The cicadas are back.

Over the past few weeks, across a wide swath of the eastern United States, the notoriously noisy bugs have emerged by the billions from their long, underground adolescence.

On a muggy afternoon at the farmers' market in the St. Louis suburb of Kirkwood, Missouri, the cicada invasion is in full force and local residents have mixed feelings about it.
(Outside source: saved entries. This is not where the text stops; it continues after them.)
(* ===== verification/Scheduler.v ===== *)
(** * Maintenance scheduler ([src/src/scheduler.rs])

    One tick of the shared timing policy: handshake retries, at most one
    recovery, keepalives.  [clock i] is the [Instant::now()] that
    [has_active_session] reads for the [i]-th peer; [rebind_udp] is the
    adapter's callback. *)

From S2P Require Import Prelude Net PeerState Auth Replay Noise Sessions SessionInv.
From S2P Require Import Std Config Router Engine.

Section Scheduler.
Context {IN : IpNet} {B64 : Base64} {RS : Resolver} {SN : Snow}.

Inductive ScheduledOperation := HandshakeRetry | SessionRecovery | KeepaliveOp.

Definition label (o : ScheduledOperation) : string :=
  match o with
  | HandshakeRetry => "handshake retry" | SessionRecovery => "session recovery" | KeepaliveOp => "keepalive"
  end.

Record ScheduledOutput := { so_operation : ScheduledOperation; so_output : EngineOutput }.

Inductive SchedulerEvent :=
| Recovery (peer_name : string) (silence : Duration) (rebind_udp rebind_succeeded had_stale_state : bool).

Record SchedulerError := { se_peer_name : string; se_operation : ScheduledOperation; se_error : EngineError }.

Record SchedulerTick := {
  t_outputs : list ScheduledOutput; t_events : list SchedulerEvent; t_errors : list SchedulerError }.
Definition tick_default : SchedulerTick := {| t_outputs := []; t_events := []; t_errors := [] |}.

Record RecoveryPolicy := { timeout : Duration; rebind_udp : bool }.

Record ScheduledPeer := {
  sp_name : string; sp_persistent_keepalive : Duration; sp_recovery : option RecoveryPolicy }.

Record EngineScheduler := {
  sched_peers : list ScheduledPeer;
  last_sent : gmap string Instant;
  last_udp_rebind_attempt : option Instant;
  last_session_recovery_attempt : gmap string Instant }.

Definition recovery_policy (transport : TransportConfig) (udp_rebind_after : u16) (session_timeout : u64)
    : option RecoveryPolicy :=
  if bool_decide (transport = Udp) && (0 <? udp_rebind_after)
  then Some {| timeout := from_secs udp_rebind_after; rebind_udp := true |}
  else if 0 <? session_timeout
  then Some {| timeout := from_secs session_timeout; rebind_udp := false |} else None.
"I just like holding them and putting them on the trees and stuff," says Matt Covington, 10, who loves the insects. "They tickle when they crawl on you, it's fun."

Nineteen-year-old Lauren Pierce takes the opposite view.

"Oh my gosh, they look like little devils, and I don't like it," she says. "I think they're stinking up my neighborhood. They're rotting everywhere and they smell bad and they're really loud in some places, and...it's kind of a nuisance."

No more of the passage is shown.